Transcribe the data exactly, stopping after the "calls raised. *)" line.
::::
(** [/predict] goes through with the variant [name]: once the form is
    parsed and the features are built, and the global [name] is bound,
    the run calls [predict_score] on the features and on the model bound
    to [name], then, if that returned, [grade_binning] on its
    probability under the tag [name]; it makes no other helper call, and
    its outcome is the page for the grade, or what one of these two
    calls raised. *)
Definition get_prediction_scores_with (name : string) (request : Request)
    (w : World) : Prop :=
  forall data parsed t m,
    let reqData := jsonable_encoder_form (form request) in
    let r := get_prediction request w in
    parse_request reqData = Ok data ->
    parse_input data = Ok parsed ->
    feature_engineering parsed = Ok t ->
    globals w !! name = Some m ->
    new_calls w r.2 =
      [ParseRequest reqData (Ok data); ParseInput data (Ok parsed);
       FeatureEngineering parsed (Ok t);
       PredictScore t m (predict_score t m)] ++
      match predict_score t m with
      | Ok (_, proba, _) =>
          [GradeBinning proba name (grade_binning proba name)]
      | Raise _ => []
      end /\
    r.1 =
      ('(_, proba, _) ← predict_score t m;
       grade ← grade_binning proba name;
       Ok (TemplateResponse
             (if grade_in grade approved_grades
              then "result_approve.html" else "result_reject.html")
             {[ "request" := CtxRequest request;
                "grade" := CtxStr grade ]})).

(** [/apiTest] goes through with the variant [name]: once the features
    are built and the global [name] is bound, the run calls
    [predict_score] on the features and on the model bound to [name],
    makes no other helper call, and returns the decision of that call or
    raises what it raised. *)
Definition testing_scores_with (name : string) (req : RequestBody)
    (w : World) : Prop :=
  forall parsed t m,
    let req_dict := RequestBody_dict req in
    let r := testing req w in
    parse_input (PyDict req_dict) = Ok parsed ->
    feature_engineering parsed = Ok t ->
    globals w !! name = Some m ->
    new_calls w r.2 =
      [ParseInput (PyDict req_dict) (Ok parsed);
       FeatureEngineering parsed (Ok t);
       PredictScore t m (predict_score t m)] /\
    r.1 =
      ('(_, _, loan_dec) ← predict_score t m;
       Ok (Returned (PyDict {[ "LoanDecision" := PyBool loan_dec ]}))).

(** A request routed to an unbound global: it does not return and makes
    no scoring call. *)
Definition fails_unscored (w : World) (r : Result Response * World) : Prop :=
  is_Ok r.1 = false /\
  Forall (fun c => is_predict_score c = false) (new_calls w r.2).

End Api.

Arguments Call : clear implicits.
Arguments World : clear implicits.
Arguments Helper : clear implicits.

(** The same helper with another [grade_binning]. *)
Definition with_grade_binning {Model Parsed Features : Type}
    (g : Q -> string -> Result string) (h : Helper Model Parsed Features)
  : Helper Model Parsed Features :=
  {| parse_request := @parse_request _ _ _ h;
     parse_input := @parse_input _ _ _ h;
     feature_engineering := @feature_engineering _ _ _ h;
     predict_score := @predict_score _ _ _ h;
     grade_binning := g |}.

(** The same helper with the triple of [predict_score] passed through
    [f]. *)
Definition with_predict_score {Model Parsed Features : Type}
    (f : Q * Q * bool -> Q * Q * bool) (h : Helper Model Parsed Features)
  : Helper Model Parsed Features :=
  {| parse_request := @parse_request _ _ _ h;
     parse_input := @parse_input _ _ _ h;
     feature_engineering := @feature_engineering _ _ _ h;
     predict_score := fun t m =>
       match @predict_score _ _ _ h t m with
       | Ok r => Ok (f r)
       | Raise e => Raise e
       end;
     grade_binning := @grade_binning _ _ _ h |}.

(** The helper functions in the order a request goes through them. *)
Definition pipeline : list string :=
  ["parse_request"; "parse_input"; "feature_engineering"; "predict_score";
   "grade_binning"].

(** The last value a form gives a field, if it has the field. *)
Definition form_get (items : list (string * string)) (key : string)
  : option string :=
  snd <$> last (filter (fun kv => kv.1 = key) items).

(** The global a request is routed to: the branch its handler takes. *)
Definition form_variant (request : Request) : string :=
  if truthy (dict_get (jsonable_encoder_form (form request)) "bureau")
  then "model_bureau" else "model_no_bureau".

Definition body_variant (req : RequestBody) : string :=
  if truthy (dict_get (RequestBody_dict req) "bureau")
  then "model_bureau" else "model_no_bureau".

(** ** A configuration to run the handlers on *)

(** Models are stood for by the path they were loaded from; the helper
    passes its input through, scores by the model alone and bins with
    sample cut-offs.  None of these values is the service's: they only
    serve to run the handlers on concrete requests. *)
Module Fixture.

Definition load_all (path : string) : Result string := Ok path.

Definition load_without (missing path : string) : Result string :=
  if String.eqb path missing
  then Raise (Exc "FileNotFoundError" path)
  else Ok path.

(** Sample cut-offs, the same for both tags. *)
Definition sample_grade (proba : Q) (tag : string) : Result string :=
  Ok (if Qle_bool (8 # 10) proba then "A"
      else if Qle_bool (6 # 10) proba then "B"
      else "C").

Definition sample_helper : Helper string PyVal PyVal :=
  {| parse_request := fun d => Ok (PyDict d);
     parse_input := fun v => Ok v;
     feature_engineering := fun p => Ok p;
     predict_score := fun t m =>
       if String.eqb m bureau_path
       then Ok (3 # 2, 85 # 100, true)
       else Ok (-1 # 2, 30 # 100, false);
     grade_binning := sample_grade |}.

(** The two example payloads of the [/apiTest] route. *)
Definition bureaufound : RequestBody :=
  {| age := 20; income := 1000000 # 1; gender := Male;
     hasApplied := "Yes"; hasIncome := "Yes"; education := "Diploma";
     purpose := "Working Capital";
     bureau := Some {| loanWithDelay := 0; loanNoDelay := 0 |} |}.

Definition nobureau : RequestBody :=
  {| age := 22; income := 2000000 # 1; gender := Female;
     hasApplied := "No"; hasIncome := "Yes";
     education := "Bachelor Degree"; purpose := "Investment";
     bureau := None |}.

(** Two form submissions, with and without a bureau field. *)
Definition form_with_bureau : Request :=
  {| form := [("age", "20"); ("income", "1000000"); ("gender", "Male");
              ("bureau", "yes")] |}.

Definition form_empty_bureau : Request :=
  {| form := [("age", "22"); ("income", "2000000"); ("gender", "Female");
              ("bureau", "")] |}.

Definition form_without_bureau : Request :=
  {| form := [("age", "22"); ("income", "2000000"); ("gender", "Female")] |}.

(** The states after start-up when both artifacts load, and when one of
    them is missing. *)
Definition loaded : World string PyVal PyVal := startup load_all.

Definition bureau_failed : World string PyVal PyVal :=
  startup (load_without bureau_path).

Definition no_bureau_failed : World string PyVal PyVal :=
  startup (load_without no_bureau_path).

(** Validation errors as FastAPI reports them: a field missing from the
    body, the body missing altogether, and a body that is not JSON. *)
Definition missing_age : RequestValidationError :=
  {| errors := [ {| loc := [PyStr "body"; PyStr "age"];
                    msg := "field required";
                    type_ := "value_error.missing" |} ];
     body := PyDict ∅ |}.

Definition missing_body : RequestValidationError :=
  {| errors := [ {| loc := [PyStr "body"];
                    msg := "field required";
                    type_ := "value_error.missing" |} ];
     body := PyNone |}.

Definition malformed_json : RequestValidationError :=
  {| errors := [ {| loc := [PyStr "body"; PyInt 1];
                    msg := "Expecting property name enclosed in double quotes";
                    type_ := "value_error.jsondecode" |} ];
     body := PyStr "{" |}.

End Fixture.

(** A helper that refuses a record without an age, to run the handlers
    on a failing helper call. *)
Module Strict.


Definition form_without_age : Request :=
  {| form := [("income", "1000000"); ("gender", "Male"); ("bureau", "yes")] |}.

(** A validation error with two entries and a nested location. *)
Definition two_errors : RequestValidationError :=
  {| errors := [ {| loc := [PyStr "body"; PyStr "bureau";
                            PyStr "loanWithDelay"];
                    msg := "value is not a valid integer";
                    type_ := "type_error.integer" |};
                 {| loc := [PyStr "body"; PyStr "age"];
                    msg := "field required";
                    type_ := "value_error.missing" |} ];
     body := PyDict ∅ |}.

(** A helper whose [parse_request] yields the record of the first
    example payload, as [req.dict()] gives it. *)
Definition fixed_helper : Helper string PyVal PyVal :=
  {| parse_request := fun _ => Ok (PyDict (RequestBody_dict Fixture.bureaufound));
     parse_input := @parse_input _ _ _ Fixture.sample_helper;
     feature_engineering := @feature_engineering _ _ _ Fixture.sample_helper;
     predict_score := @predict_score _ _ _ Fixture.sample_helper;
     grade_binning := @grade_binning _ _ _ Fixture.sample_helper |}.

End Strict.

(** * Properties *)

Section ApiFacts.
Context {Model Parsed Features : Type}.
Context {helper : Helper Model Parsed Features}.

Local Abbreviation World := (World Model Parsed Features).
Local Abbreviation Call := (Call Model Parsed Features).
Local Abbreviation Run := (@Run Model Parsed Features).

Implicit Types (w : World) (names : list string).

(** ** Composition rules for [reads_only] *)

Lemma extends_nil w : extends w w {| out_stdout := []; out_log := []; out_calls := [] |}.
Proof. unfold extends; simpl. rewrite !app_nil_r. auto. Qed.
::::
**Result:**
(** [/predict] goes through with the variant [name]: once the form is
    parsed and the features are built, and the global [name] is bound,
    the run calls [predict_score] on the features and on the model bound
    to [name], then, if that returned, [grade_binning] on its
    probability under the tag [name]; it makes no other helper call, and
    its outcome is the page for the grade, or what one of these two
    calls raised. *)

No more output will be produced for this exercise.